## EXERCISE REQUIREMENTS
In the records below, find the line containing "list_to_map" and the line containing "it is found"; please repeat exactly the lines from one to the other, both included, and nothing more.

## MATERIAL PROVIDED
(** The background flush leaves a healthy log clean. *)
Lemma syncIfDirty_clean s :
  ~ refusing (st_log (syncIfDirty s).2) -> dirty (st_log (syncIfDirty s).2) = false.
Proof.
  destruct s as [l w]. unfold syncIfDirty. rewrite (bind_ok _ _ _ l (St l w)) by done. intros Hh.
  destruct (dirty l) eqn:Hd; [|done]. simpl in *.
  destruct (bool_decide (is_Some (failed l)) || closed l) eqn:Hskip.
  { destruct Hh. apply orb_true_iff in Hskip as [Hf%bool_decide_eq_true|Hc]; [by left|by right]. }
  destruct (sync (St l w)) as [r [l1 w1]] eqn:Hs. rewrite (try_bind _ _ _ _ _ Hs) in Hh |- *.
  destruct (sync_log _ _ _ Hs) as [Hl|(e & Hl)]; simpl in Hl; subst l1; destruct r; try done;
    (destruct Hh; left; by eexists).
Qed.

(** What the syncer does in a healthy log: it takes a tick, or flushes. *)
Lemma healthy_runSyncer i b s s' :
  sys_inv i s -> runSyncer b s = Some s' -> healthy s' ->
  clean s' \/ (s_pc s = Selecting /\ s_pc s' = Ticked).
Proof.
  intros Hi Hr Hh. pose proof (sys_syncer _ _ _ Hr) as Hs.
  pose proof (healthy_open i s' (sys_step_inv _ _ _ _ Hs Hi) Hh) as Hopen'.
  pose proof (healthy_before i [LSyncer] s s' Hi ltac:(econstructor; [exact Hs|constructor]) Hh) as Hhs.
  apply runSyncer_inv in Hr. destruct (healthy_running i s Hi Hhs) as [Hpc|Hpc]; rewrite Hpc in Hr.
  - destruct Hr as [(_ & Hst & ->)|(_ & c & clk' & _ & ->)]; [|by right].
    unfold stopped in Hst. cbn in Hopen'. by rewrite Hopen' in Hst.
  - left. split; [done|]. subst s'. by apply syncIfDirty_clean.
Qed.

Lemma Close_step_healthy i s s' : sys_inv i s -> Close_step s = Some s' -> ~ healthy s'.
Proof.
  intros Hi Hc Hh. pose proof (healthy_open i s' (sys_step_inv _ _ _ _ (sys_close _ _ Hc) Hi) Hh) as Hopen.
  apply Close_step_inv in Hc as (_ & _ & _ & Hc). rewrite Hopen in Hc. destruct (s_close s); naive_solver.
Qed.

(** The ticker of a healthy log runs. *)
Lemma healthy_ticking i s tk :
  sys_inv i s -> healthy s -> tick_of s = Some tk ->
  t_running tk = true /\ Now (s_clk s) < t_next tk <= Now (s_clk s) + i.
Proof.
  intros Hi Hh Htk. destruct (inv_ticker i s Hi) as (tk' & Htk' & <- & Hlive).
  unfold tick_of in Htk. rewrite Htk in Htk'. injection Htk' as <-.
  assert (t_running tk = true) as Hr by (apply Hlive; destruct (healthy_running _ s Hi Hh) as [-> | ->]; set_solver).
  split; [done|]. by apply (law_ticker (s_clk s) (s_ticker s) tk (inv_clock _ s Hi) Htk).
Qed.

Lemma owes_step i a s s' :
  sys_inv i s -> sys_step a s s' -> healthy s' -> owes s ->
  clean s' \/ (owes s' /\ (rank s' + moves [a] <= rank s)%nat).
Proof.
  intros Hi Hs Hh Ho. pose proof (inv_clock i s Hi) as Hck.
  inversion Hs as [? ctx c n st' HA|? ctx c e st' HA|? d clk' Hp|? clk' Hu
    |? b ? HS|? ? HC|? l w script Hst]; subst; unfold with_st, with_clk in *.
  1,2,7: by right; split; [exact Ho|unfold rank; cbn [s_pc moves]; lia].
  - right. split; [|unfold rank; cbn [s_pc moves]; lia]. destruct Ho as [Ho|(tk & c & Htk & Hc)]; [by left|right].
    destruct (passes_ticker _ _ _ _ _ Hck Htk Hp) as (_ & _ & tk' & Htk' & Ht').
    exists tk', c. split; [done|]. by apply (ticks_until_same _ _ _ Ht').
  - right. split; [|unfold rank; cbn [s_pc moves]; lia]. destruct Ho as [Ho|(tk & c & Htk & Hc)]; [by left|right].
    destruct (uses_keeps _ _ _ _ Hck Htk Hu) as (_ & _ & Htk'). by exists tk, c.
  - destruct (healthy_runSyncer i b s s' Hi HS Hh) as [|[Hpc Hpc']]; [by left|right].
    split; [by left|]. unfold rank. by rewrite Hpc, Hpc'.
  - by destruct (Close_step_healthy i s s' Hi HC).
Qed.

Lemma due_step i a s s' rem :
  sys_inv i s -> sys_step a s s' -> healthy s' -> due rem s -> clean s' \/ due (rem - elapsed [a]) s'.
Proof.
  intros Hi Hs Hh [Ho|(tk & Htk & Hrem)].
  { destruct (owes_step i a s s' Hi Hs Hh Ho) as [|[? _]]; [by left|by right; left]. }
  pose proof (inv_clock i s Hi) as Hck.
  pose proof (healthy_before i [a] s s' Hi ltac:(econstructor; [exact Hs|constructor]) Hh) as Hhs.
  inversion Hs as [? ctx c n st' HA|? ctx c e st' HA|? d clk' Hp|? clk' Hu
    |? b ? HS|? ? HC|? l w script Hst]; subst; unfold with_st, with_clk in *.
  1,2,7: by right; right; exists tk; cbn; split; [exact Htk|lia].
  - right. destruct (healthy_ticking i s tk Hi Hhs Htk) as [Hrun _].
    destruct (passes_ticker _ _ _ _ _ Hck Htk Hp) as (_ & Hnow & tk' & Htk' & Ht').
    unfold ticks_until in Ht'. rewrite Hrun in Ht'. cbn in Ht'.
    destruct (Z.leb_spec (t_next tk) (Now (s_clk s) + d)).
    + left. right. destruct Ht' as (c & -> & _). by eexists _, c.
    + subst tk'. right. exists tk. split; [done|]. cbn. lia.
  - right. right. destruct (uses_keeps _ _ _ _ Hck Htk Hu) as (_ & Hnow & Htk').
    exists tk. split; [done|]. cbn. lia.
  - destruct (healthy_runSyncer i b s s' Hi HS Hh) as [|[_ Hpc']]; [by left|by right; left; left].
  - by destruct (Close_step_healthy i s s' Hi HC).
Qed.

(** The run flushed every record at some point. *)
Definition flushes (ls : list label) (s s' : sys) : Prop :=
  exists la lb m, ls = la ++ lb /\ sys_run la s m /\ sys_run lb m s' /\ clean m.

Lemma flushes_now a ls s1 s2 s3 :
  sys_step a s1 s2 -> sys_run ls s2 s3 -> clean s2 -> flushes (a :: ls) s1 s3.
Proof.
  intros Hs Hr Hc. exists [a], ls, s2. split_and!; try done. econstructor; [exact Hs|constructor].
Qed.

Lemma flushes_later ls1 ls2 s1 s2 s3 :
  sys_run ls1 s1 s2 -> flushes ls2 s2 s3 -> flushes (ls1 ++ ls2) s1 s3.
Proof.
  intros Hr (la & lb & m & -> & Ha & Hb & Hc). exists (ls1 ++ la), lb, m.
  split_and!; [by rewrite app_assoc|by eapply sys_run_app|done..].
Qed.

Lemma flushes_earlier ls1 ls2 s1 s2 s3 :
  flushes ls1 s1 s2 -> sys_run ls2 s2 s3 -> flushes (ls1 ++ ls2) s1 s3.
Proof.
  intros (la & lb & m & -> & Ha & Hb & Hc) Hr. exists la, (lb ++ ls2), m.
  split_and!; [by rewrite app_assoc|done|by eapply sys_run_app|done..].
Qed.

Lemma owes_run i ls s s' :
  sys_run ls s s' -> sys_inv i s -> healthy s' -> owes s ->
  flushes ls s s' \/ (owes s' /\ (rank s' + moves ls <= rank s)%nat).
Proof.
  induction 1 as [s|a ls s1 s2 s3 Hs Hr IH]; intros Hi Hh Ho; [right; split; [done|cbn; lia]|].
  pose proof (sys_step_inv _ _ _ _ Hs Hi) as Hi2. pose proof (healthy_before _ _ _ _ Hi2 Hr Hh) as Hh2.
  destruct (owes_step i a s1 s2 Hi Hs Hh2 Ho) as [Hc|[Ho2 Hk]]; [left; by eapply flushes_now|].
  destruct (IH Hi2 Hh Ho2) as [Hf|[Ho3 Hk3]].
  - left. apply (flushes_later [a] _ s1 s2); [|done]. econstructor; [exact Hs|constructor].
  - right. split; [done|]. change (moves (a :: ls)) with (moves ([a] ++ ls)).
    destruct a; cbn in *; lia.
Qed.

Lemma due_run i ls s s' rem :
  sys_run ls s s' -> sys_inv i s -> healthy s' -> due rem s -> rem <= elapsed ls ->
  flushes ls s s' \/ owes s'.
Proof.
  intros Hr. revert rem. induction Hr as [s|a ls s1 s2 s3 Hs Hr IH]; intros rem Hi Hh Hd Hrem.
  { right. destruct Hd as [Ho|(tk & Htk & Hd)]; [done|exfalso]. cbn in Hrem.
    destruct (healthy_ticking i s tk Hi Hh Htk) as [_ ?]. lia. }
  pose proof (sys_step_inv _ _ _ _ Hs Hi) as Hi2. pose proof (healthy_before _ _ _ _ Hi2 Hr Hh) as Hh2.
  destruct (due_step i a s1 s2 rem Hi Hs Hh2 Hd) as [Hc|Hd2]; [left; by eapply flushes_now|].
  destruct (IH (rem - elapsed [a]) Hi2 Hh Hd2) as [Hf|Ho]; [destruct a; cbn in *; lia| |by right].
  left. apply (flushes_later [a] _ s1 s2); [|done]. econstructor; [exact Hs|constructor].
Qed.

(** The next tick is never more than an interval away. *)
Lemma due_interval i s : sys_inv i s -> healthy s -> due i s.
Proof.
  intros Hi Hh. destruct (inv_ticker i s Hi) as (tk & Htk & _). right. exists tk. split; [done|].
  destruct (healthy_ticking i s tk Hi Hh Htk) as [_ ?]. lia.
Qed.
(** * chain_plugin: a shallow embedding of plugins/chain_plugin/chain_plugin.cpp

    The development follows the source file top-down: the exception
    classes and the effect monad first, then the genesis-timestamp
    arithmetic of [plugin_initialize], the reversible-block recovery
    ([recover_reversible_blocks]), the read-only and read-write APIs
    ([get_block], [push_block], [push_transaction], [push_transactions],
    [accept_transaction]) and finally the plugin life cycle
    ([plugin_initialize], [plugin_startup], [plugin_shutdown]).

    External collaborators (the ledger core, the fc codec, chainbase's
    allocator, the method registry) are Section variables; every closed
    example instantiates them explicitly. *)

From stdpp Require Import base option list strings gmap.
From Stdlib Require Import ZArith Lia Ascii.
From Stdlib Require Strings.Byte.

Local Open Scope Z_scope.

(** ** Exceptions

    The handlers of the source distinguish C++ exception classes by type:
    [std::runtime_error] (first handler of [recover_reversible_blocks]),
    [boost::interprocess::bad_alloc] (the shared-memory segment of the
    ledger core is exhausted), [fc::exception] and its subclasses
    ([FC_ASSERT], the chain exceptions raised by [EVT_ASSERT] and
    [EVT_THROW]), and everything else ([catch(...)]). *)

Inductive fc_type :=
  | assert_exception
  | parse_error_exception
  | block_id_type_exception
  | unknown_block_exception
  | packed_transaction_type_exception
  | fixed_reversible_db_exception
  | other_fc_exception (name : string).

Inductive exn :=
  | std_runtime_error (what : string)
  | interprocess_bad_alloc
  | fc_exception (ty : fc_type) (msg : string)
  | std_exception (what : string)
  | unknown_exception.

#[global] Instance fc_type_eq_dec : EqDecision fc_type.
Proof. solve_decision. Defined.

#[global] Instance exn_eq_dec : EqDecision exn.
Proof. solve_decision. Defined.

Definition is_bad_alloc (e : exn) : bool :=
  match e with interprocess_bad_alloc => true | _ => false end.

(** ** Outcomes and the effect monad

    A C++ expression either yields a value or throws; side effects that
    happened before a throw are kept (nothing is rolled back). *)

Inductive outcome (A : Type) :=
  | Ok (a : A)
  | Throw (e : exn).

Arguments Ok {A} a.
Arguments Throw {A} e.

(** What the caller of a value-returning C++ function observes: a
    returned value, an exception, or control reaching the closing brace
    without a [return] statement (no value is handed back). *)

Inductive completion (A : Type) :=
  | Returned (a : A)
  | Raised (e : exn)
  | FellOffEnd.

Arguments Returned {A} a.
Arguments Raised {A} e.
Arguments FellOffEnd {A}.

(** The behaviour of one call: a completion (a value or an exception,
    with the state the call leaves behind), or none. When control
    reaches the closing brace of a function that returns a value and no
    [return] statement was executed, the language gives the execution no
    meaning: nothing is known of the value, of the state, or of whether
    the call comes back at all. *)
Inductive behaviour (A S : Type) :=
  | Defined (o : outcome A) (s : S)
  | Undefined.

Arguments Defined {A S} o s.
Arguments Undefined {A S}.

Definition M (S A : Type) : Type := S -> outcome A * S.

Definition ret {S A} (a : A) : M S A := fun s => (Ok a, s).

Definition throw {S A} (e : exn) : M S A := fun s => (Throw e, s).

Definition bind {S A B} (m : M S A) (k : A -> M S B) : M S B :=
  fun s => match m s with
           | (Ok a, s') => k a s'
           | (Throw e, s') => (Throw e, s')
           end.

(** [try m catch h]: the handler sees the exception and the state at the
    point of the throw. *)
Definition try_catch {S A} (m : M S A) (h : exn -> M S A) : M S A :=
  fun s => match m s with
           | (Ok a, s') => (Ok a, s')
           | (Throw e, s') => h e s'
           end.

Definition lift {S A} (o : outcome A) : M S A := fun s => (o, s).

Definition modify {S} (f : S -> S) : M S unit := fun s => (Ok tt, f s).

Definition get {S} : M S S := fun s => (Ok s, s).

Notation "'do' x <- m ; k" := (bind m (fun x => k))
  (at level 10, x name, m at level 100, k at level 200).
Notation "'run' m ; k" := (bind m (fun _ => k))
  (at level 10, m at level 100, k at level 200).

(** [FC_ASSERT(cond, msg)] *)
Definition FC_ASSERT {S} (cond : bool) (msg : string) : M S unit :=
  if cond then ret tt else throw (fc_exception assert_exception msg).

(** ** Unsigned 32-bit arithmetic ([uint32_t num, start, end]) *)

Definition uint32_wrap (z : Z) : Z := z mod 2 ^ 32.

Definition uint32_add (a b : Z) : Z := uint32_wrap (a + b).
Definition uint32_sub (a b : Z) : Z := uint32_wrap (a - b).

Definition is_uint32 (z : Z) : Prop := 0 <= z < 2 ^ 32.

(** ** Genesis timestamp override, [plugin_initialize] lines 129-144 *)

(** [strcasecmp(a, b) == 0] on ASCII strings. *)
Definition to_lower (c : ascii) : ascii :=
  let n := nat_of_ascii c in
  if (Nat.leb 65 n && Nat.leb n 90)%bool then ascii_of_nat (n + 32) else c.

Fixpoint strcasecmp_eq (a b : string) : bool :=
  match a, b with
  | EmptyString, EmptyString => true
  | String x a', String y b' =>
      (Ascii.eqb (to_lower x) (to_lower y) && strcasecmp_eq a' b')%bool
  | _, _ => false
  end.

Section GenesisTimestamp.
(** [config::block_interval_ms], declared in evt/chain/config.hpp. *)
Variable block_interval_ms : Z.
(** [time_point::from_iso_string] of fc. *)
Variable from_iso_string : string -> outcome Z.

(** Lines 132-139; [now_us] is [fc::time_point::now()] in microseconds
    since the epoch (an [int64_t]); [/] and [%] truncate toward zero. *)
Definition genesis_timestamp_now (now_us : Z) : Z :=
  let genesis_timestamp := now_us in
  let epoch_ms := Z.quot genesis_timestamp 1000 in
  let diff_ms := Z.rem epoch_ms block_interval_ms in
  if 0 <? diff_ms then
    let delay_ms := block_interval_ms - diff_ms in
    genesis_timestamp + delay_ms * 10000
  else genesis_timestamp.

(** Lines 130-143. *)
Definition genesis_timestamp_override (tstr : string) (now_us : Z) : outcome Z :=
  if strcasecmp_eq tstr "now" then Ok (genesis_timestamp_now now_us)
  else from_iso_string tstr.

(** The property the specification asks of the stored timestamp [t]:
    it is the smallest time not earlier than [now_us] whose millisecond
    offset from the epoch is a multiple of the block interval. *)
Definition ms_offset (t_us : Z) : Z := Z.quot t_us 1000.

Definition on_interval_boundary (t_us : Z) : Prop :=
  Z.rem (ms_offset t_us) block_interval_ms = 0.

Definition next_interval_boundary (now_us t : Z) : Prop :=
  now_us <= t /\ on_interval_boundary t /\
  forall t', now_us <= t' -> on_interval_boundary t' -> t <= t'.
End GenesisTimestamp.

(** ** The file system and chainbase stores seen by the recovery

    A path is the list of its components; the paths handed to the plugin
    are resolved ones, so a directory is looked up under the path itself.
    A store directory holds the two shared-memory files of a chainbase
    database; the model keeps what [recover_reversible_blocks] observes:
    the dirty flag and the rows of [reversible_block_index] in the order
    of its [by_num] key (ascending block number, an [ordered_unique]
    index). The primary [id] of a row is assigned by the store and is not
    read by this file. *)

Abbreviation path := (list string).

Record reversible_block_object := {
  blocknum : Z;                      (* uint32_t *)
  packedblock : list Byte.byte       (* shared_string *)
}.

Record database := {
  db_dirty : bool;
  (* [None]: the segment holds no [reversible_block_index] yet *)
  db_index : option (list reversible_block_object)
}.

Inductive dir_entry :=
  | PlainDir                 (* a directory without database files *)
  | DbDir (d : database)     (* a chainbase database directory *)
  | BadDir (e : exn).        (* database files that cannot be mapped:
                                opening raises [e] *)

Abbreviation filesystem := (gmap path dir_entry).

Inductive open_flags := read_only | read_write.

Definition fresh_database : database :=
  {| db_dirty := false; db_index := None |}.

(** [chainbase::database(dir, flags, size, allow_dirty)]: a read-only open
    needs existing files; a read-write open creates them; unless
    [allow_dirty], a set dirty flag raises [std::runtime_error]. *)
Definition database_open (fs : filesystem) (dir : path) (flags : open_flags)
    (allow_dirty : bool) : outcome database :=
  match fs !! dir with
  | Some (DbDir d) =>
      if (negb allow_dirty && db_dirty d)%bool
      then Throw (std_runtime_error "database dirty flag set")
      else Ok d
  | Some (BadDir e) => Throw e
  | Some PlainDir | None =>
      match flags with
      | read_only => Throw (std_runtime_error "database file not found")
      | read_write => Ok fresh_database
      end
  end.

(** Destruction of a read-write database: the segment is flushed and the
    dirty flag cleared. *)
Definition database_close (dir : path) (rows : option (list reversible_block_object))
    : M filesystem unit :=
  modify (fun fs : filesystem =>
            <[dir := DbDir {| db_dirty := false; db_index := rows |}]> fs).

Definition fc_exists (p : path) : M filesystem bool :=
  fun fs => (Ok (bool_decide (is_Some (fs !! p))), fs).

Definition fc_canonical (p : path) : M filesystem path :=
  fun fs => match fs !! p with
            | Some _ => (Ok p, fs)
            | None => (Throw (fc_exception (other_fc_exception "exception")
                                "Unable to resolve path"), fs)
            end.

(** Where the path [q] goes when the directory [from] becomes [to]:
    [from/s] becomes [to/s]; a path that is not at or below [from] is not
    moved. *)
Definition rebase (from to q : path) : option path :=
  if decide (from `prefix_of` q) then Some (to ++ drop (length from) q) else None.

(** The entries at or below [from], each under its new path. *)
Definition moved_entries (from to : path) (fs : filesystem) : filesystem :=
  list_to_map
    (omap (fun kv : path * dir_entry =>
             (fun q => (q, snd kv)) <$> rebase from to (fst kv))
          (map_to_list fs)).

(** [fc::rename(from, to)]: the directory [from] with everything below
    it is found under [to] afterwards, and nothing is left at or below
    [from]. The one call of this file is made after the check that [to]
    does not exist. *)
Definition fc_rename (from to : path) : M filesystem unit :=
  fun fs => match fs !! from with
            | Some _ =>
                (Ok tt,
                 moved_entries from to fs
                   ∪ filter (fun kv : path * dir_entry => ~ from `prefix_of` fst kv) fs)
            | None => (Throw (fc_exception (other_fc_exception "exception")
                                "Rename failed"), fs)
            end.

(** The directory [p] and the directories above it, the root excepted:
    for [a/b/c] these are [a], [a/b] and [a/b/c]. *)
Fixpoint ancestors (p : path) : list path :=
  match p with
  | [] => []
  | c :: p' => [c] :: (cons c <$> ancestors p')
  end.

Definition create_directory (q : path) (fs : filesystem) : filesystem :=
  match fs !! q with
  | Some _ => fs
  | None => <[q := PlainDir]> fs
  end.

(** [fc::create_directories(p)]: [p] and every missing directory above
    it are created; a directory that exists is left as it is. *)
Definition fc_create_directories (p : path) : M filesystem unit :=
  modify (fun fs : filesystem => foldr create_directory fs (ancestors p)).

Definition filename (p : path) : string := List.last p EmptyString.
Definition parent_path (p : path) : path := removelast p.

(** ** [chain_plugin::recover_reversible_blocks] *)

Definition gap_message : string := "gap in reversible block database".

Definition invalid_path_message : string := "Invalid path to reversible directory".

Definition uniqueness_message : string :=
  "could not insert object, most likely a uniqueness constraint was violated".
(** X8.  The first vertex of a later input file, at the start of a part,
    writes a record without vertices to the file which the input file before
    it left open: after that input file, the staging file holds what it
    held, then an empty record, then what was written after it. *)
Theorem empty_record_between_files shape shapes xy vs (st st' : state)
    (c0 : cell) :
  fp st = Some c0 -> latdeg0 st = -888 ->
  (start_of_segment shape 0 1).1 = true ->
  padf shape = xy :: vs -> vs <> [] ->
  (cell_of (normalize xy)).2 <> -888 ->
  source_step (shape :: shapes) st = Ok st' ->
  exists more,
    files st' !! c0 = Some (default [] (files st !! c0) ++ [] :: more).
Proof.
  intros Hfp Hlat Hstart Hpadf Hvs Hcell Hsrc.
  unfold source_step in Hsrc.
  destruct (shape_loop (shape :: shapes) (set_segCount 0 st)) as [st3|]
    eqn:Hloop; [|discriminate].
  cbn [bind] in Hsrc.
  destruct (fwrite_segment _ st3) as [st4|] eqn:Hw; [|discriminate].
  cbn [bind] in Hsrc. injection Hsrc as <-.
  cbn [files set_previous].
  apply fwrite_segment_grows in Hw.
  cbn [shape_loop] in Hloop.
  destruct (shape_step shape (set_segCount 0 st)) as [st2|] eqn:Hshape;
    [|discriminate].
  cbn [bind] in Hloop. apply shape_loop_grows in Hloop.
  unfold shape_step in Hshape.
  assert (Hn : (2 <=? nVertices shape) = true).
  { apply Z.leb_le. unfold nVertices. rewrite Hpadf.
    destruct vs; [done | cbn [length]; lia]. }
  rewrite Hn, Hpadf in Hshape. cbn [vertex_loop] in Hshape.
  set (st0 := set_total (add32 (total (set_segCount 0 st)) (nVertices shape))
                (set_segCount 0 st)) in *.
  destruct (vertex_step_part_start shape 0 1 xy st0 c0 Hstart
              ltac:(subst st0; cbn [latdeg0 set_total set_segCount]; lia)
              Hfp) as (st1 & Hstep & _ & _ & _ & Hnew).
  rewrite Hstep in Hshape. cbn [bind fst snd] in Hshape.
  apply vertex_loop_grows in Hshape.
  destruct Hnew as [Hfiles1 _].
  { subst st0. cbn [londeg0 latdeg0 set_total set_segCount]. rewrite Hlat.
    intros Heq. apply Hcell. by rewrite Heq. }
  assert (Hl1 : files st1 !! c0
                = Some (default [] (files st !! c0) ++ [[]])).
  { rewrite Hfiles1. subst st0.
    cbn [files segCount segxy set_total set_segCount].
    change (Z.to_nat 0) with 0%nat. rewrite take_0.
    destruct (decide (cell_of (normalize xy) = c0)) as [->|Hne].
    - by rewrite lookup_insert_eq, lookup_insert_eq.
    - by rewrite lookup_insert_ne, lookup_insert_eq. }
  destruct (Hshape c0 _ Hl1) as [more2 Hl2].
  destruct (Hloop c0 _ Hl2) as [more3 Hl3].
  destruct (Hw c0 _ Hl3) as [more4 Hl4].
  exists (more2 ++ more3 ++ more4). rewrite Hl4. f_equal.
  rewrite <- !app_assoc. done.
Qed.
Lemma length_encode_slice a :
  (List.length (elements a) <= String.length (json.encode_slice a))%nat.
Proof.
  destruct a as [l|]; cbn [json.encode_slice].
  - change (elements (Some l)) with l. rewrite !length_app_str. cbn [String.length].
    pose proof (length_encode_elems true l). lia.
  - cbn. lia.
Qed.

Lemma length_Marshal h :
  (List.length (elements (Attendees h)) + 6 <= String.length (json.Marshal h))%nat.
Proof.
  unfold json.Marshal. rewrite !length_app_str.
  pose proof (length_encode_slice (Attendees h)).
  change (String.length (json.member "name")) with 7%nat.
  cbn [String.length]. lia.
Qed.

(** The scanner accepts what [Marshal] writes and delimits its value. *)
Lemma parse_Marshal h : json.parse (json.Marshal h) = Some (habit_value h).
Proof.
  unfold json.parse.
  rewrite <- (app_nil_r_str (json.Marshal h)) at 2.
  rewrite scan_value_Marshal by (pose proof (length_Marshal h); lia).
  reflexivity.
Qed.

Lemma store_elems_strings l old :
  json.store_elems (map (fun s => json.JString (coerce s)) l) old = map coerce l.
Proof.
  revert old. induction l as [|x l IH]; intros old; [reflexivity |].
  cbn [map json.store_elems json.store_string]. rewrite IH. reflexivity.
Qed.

## EXERCISE RESPONSE
  list_to_map
    (omap (fun kv : path * dir_entry =>
             (fun q => (q, snd kv)) <$> rebase from to (fst kv))
          (map_to_list fs)).

(** [fc::rename(from, to)]: the directory [from] with everything below
    it is found under [to] afterwards, and nothing is left at or below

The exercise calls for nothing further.